Smart materials and structures with shape memory properties have recently gained attention due to their unique ability to remember their original shape, dimensional flexibility, structural programmability, and multi-material compatibilities. They have found applications in morphing structures, heat storage, flexible electronics, soft/micro-robotics, metamaterials, biomedical scaffolds, and space missions. Most applications of these systems require multifunctionality with high precision controls over multi-materials. However, most current manufacturing cannot process disparate materials without generating phase separation or structural instabilities. This research presents a new 3D printing process via the Multiphase Direct Ink Writing (MDIW) mechanism to produce in-line and out-of-plane microlayers.

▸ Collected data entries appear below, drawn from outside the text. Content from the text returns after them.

(* ===== verification/PatchFreeform.v ===== *)
(** * Freeform patches

    Models the pure part of [crates/tools/src/fs/patch_freeform.rs]: the parser of
    the [*** Begin Patch] format and the way the chunks of an update are located
    in a file and applied.  The lines [lines[index..end_index]] a loop of the
    source still has to read are passed as a list.  Operations that panic in Rust
    (a split inside a character, a splice out of range) are the failure
    [Fail_Panic]. *)

From Stdlib Require Import Ascii String.
From stdpp Require Import base list strings.
From Stdlib Require Import Lia.
From S2P Require Import Prelude Text Message Errors TextBuffer.

(** How a computation fails: with an error value, with a panic, or (for a loop of
    the model only) without fuel. *)
Inductive Failure := Fail_Error (e : ToolError) | Fail_Panic | Fail_Fuel.

Definition invalid {A} (message : string) : result A Failure :=
  Err (Fail_Error (ToolErr_InvalidInput message)).

(* crates/tools/src/fs/patch_freeform.rs, UpdateChunk *)
Record UpdateChunk := mkUpdateChunk {
  change_context : option string;
  old_lines : list string;
  new_lines : list string;
  is_end_of_file : bool
}.

(* crates/tools/src/fs/patch_freeform.rs, PatchHunk *)
Inductive PatchHunk :=
| Hunk_Add (path contents : string)
| Hunk_Delete (path : string)
| Hunk_Update (path : string) (move_path : option string) (chunks : list UpdateChunk).

(* crates/tools/src/fs/patch_freeform.rs, parse_non_empty_path *)
Definition parse_non_empty_path (raw label : string) : result string Failure :=
  let path := trim raw in
  if str_is_empty path then
    invalid ("patch_files freeform " +:+ label +:+ " path must not be empty")
  else Ok path.
Lemma retained_positions_bound t tail s :
  Forall (fun i => i < s)%nat (retained_positions t tail s).
Proof. apply Forall_forall. intros i Hi. by apply list_elem_of_filter in Hi as [Hi _]. Qed.

Lemma visible_checkpoint events s tail si :
  latest_compaction_checkpoint events = Some (s, tail) ->
  message_index (replay_transcript events) !! s = Some si ->
  visible_agent_session_transcript events =
    messages_at (replay_transcript events)
      (si :: upgrade_retained_tail_indices_for_request_rounds (replay_transcript events)
               (retained_positions (replay_transcript events) tail si) si)
    ++ drop (S si) (replay_transcript events).
Proof.
  intros Hc Hs. unfold visible_agent_session_transcript. rewrite Hc, Hs, Nat.add_1_r.
  rewrite <- (messages_at_after _ (S si)), <- messages_at_app. done.
Qed.

(** Every slot the index of the replay names exists. *)
Definition slots_in_bounds (st : list (option Message) * gmap MessageId nat) : Prop :=
  forall k i, st.2 !! k = Some i -> (i < length st.1)%nat.

Lemma replay_step_in_bounds st event :
  slots_in_bounds st -> slots_in_bounds (replay_step st event).
Proof.
  destruct st as [t by_id]. unfold slots_in_bounds, replay_step. simpl. intros H k i.
  destruct (env_event event); simpl; eauto.
  - rewrite length_app, lookup_insert_Some. simpl. intros [[_ <-]|[_ Hk]]; [lia|].
    specialize (H _ _ Hk). lia.
  - destruct (by_id !! message_id); simpl; rewrite ?length_insert; eauto.
  - destruct (by_id !! message_id) eqn:E; simpl; rewrite ?length_insert; eauto.
    rewrite lookup_delete_Some. intros [_ Hk]. eauto.
Qed.

(** ** Properties *)


(** Replaying never indexes out of bounds, whatever the log holds (duplicate,
    unknown or already removed ids included): the slot a patch or a removal
    writes to exists. *)
Theorem replay_never_out_of_bounds events :
  slots_in_bounds (foldl replay_step ([], ∅) events).
Proof.
  apply (foldl_inv (fun _ => slots_in_bounds)); [by intros k i|].
  intros pre x post c _ H. by apply replay_step_in_bounds.
Qed.

(** After a compaction the visible transcript is the summary, then the
    retained tail extended back to the start of its request round, then every
    message after the summary; nothing that was appended before the retained
    round shows. *)
Theorem visible_after_compaction events s tail si first rest :
  NoDup (appended_ids events) ->
  latest_compaction_checkpoint events = Some (s, tail) ->
  msg_id <$> transcript_of_log events !! si = Some s ->
  retained_positions (transcript_of_log events) tail si = first :: rest ->
  exists start summary, (start <= first)%nat
    /\ (start = 0%nat \/ starts_request_round (transcript_of_log events) start = true)
    /\ (forall j, (start < j <= first)%nat ->
          starts_request_round (transcript_of_log events) j = false)
    /\ transcript_of_log events !! si = Some summary
    /\ visible_agent_session_transcript events =
         summary :: take (first - start) (drop start (transcript_of_log events))
           ++ messages_at (transcript_of_log events) (first :: rest)
           ++ drop (S si) (transcript_of_log events).
Proof.
  intros Hnd Hc Hs Hr. destruct (replay_refines events Hnd) as (_ & Ht & _).
  assert (Hids := transcript_of_log_NoDup events Hnd). rewrite <- Ht in *.
  set (t := replay_transcript events) in *. apply fmap_Some in Hs as (m & Hm & ->).
  assert (Hb := retained_positions_bound t tail si). rewrite Hr in Hb.
  inversion Hb as [|? ? Hf _]; subst. apply lookup_lt_Some in Hm as Hlt.
  destruct (rewind_to_round_spec t first) as (H1 & H2 & H3).
  exists (rewind_to_round t first), m. do 4 (split; [done|]).
  rewrite (visible_checkpoint events (msg_id m) tail si Hc) by (by apply message_index_complete).
  fold t. rewrite Hr, upgrade_cons by done.
  unfold messages_at at 1. simpl. rewrite Hm. simpl. f_equal.
  rewrite app_assoc. f_equal.
  change (messages_at t (seq (rewind_to_round t first) (first - rewind_to_round t first) ++ first :: rest)
    = take (first - rewind_to_round t first) (drop (rewind_to_round t first) t)
      ++ messages_at t (first :: rest)).
  rewrite messages_at_app, messages_at_seq by lia. done.
Qed.

End Replay.

(** ** Concrete logs *)

Section Witnesses.
#[local] Existing Instance json_text.

Definition logged (n : string) (agent : string) (kind : SessionEventKind) : SessionEventEnvelope :=
  SessionEventEnvelope_new n 0 "session" agent None None kind.

Definition older : Message := Message_user "m0" "draft one".
Definition answer : Message := Message_assistant "m1" "draft two".
Definition recall : Message := Message_user "m2" "recalled memory".
Definition kept : Message := Message_user "m3" "keep this".
Definition summary_msg : Message := Message_system "m4" "summary".
Definition follow_up : Message := Message_assistant "m5" "after compaction".

Definition compaction_event (ids : list string) : SessionEventKind :=
  Ev_CompactionCompleted "manual" 2 1 7 (Some "m4") ids.

Definition compacted_log : list SessionEventEnvelope :=
  [ logged "e0" "a" (Ev_TranscriptMessage older);
    logged "e1" "a" (Ev_TranscriptMessage answer);
    logged "e2" "a" (Ev_TranscriptMessage recall);
    logged "e3" "a" (Ev_TranscriptMessage kept);
    logged "e4" "a" (Ev_TranscriptMessage summary_msg);
    logged "e5" "a" (compaction_event ["m3"]);
    logged "e6" "a" (Ev_TranscriptMessage follow_up) ].

Lemma compacted_log_fresh : NoDup (appended_ids compacted_log).
Proof. apply (bool_decide_unpack _). vm_compute. exact I. Qed.


Lemma visible_after_compaction_witness :
  exists start summary, (start <= 3)%nat
    /\ (start = 0%nat \/ starts_request_round (transcript_of_log compacted_log) start = true)
    /\ (forall j, (start < j <= 3)%nat ->
          starts_request_round (transcript_of_log compacted_log) j = false)
    /\ transcript_of_log compacted_log !! 4%nat = Some summary
    /\ visible_agent_session_transcript compacted_log =
         summary :: take (3 - start) (drop start (transcript_of_log compacted_log))
           ++ messages_at (transcript_of_log compacted_log) [3%nat]
           ++ drop 5 (transcript_of_log compacted_log).
Proof.
  apply (visible_after_compaction compacted_log "m4" ["m3"] 4 3 []);
    [apply compacted_log_fresh | reflexivity | reflexivity | reflexivity].
Defined.

(** The shipped example: the request round of the retained message is shown
    whole. *)
Example visible_compacted_log :
  msg_id <$> visible_transcript compacted_log = ["m4"; "m2"; "m3"; "m5"].
Proof. reflexivity. Qed.

End Witnesses.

The selective deposition of polyether-thermoplastic polyurethane (TPU)/polycaprolactone (PCL) and polyester-TPU/iron oxide (Fe₃O₄) is investigated for thermal and magnetic dual stimuli-responsiveness. During the MDIW manufacturing, specific sublayers within each printing line for optimized domain size are produced with the stacking of the layers along the z-axis to investigate their influences on the stimuli-responsiveness. The mechanical, thermal, and thermomechanical characterizations can reveal the time-temperature-dimension relationships in different media (i.e., air and water) showing a precisely controlled actuation phenomenon and shedding light on their broad applications in defense, energy, health, and sustainability.